**Exercise directions**
Find each line below containing the word "values" and copy it.

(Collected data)
..........

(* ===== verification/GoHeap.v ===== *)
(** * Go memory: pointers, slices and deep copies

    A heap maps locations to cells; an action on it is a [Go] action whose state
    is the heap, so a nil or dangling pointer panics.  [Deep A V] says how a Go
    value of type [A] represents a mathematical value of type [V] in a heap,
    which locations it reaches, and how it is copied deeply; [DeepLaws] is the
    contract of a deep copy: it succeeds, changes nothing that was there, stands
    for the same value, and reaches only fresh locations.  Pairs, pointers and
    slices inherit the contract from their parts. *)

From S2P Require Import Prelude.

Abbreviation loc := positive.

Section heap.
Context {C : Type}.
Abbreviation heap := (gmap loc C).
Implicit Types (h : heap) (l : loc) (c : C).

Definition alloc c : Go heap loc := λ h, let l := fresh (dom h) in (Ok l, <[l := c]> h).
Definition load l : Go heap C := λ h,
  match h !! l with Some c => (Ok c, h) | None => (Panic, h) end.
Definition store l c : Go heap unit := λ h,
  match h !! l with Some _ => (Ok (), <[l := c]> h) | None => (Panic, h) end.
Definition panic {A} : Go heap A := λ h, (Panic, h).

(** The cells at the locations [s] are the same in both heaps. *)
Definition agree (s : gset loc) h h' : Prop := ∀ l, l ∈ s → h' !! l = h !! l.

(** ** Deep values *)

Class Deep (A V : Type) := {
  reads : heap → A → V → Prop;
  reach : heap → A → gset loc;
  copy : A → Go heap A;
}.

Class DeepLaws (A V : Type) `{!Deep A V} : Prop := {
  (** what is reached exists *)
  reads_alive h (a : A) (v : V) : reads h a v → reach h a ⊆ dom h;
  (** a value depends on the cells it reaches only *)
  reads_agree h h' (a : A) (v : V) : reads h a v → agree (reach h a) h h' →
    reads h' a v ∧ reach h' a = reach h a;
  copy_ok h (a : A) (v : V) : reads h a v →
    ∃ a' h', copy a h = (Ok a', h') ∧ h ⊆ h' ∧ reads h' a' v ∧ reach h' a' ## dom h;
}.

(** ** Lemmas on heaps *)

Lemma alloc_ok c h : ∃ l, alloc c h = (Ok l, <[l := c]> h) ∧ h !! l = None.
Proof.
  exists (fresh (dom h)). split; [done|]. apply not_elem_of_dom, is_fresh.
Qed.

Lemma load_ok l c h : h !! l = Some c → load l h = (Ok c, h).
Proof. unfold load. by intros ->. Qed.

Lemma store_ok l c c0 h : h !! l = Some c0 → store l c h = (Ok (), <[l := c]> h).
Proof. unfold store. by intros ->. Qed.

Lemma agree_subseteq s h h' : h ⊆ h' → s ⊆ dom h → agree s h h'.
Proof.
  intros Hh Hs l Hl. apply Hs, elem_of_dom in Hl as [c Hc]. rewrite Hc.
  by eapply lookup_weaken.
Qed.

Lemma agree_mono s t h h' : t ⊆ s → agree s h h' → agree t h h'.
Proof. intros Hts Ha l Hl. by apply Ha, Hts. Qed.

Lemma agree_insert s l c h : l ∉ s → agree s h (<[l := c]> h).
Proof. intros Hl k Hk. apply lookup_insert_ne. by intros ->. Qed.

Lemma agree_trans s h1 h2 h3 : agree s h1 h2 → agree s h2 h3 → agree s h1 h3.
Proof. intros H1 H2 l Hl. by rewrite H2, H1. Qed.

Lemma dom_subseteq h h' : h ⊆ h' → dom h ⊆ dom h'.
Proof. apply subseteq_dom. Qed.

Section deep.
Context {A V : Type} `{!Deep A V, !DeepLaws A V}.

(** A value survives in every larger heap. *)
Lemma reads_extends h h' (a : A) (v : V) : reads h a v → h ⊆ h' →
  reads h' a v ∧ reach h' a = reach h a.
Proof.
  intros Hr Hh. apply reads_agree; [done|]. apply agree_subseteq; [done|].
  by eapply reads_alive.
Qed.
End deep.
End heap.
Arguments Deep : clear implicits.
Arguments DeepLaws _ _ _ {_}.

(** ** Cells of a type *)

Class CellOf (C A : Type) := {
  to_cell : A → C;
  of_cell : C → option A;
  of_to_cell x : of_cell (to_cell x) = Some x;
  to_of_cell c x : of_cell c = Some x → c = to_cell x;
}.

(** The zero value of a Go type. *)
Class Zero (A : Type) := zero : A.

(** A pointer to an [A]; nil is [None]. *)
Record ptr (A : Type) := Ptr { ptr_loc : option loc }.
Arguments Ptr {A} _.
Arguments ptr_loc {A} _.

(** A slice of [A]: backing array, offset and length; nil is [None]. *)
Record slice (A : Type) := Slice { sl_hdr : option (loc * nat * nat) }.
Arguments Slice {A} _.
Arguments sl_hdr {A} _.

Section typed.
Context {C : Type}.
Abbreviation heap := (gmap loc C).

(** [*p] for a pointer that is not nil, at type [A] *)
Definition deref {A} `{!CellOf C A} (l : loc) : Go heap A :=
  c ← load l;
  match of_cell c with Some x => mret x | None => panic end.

..........

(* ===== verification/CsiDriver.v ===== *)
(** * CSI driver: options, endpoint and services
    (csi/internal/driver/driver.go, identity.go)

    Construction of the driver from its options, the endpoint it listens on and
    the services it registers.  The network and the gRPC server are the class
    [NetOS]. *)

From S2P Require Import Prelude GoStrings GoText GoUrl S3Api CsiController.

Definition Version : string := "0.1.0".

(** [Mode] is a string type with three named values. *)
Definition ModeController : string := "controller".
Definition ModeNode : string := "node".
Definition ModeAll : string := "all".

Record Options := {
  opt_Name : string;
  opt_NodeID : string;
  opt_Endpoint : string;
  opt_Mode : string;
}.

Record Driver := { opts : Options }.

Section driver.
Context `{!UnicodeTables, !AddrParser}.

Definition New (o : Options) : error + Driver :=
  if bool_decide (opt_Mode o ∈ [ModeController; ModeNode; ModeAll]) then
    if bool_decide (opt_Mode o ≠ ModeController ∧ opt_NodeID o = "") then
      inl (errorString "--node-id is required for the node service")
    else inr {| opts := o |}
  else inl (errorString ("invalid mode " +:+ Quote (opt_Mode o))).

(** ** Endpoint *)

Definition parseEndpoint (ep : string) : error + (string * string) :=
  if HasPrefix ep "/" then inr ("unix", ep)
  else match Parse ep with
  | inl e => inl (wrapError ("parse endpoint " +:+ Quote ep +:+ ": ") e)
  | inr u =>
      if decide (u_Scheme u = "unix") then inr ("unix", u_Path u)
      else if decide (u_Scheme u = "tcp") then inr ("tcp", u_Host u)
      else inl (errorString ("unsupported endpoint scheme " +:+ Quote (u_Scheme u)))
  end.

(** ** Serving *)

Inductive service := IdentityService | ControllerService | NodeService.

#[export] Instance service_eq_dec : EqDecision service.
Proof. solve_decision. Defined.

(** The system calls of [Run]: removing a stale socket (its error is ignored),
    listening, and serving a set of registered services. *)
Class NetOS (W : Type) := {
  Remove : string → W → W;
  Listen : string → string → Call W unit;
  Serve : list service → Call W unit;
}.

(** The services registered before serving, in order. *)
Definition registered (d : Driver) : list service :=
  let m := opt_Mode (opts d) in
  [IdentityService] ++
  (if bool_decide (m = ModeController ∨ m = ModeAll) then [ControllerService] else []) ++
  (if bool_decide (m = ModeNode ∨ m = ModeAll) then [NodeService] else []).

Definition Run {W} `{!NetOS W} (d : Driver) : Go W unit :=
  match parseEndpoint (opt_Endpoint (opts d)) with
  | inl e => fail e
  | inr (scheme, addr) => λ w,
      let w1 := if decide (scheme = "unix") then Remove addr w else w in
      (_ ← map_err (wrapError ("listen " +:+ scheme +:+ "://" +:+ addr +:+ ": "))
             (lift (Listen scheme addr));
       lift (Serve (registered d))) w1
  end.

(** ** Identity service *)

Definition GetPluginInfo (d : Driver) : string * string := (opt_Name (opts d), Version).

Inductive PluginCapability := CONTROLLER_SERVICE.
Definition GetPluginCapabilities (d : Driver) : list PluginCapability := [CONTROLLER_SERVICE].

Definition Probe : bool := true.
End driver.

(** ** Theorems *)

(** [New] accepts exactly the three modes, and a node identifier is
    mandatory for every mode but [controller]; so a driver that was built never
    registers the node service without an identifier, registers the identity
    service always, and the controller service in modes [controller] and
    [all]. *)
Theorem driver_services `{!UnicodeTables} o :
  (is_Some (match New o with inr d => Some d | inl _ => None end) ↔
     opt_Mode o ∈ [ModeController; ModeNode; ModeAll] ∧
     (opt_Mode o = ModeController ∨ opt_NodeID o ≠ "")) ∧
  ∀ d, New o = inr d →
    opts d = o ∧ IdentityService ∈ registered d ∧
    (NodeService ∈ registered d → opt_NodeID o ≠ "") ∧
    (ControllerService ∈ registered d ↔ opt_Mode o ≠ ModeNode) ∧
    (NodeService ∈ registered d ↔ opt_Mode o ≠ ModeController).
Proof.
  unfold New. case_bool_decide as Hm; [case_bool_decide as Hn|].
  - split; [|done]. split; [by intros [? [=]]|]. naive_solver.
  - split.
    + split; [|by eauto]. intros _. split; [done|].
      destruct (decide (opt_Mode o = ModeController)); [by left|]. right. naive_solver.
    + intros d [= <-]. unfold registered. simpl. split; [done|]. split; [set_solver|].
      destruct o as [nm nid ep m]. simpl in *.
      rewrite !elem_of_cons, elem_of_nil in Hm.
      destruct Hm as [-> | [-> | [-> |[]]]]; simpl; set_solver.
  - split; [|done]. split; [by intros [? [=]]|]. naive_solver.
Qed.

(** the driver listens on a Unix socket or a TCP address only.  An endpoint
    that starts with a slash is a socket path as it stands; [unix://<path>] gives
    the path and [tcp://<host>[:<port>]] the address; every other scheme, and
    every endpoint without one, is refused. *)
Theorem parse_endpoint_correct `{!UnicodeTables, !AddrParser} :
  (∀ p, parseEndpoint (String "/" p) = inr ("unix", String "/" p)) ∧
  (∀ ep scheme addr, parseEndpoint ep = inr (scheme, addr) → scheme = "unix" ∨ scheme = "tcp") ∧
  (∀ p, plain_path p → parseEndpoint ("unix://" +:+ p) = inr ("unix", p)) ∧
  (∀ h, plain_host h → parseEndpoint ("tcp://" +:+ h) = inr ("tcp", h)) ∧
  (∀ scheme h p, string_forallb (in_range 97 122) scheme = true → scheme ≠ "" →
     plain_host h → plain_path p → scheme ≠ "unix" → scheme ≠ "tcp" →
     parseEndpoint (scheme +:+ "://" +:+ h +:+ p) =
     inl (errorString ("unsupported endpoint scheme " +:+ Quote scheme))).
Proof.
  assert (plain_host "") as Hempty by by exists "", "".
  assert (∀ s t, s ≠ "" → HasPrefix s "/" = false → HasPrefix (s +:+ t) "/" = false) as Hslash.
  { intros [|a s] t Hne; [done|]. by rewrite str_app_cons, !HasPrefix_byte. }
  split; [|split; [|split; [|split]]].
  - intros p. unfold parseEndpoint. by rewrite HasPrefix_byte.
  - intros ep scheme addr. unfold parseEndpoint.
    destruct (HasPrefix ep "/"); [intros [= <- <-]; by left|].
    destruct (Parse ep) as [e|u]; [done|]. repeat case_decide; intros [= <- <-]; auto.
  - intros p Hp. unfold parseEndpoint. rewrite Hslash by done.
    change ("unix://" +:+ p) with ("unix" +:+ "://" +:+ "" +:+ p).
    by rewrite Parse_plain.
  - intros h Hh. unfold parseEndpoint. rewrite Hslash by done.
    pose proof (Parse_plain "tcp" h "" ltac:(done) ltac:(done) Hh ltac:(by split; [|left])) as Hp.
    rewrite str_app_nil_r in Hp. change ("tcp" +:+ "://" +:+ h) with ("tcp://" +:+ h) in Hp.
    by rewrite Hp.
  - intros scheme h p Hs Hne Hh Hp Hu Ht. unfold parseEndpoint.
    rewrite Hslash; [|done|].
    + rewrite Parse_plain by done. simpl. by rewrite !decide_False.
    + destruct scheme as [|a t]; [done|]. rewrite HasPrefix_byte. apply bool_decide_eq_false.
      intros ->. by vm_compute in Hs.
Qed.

..........

**Response**
(** ** Deep values *)
(** [Mode] is a string type with three named values. *)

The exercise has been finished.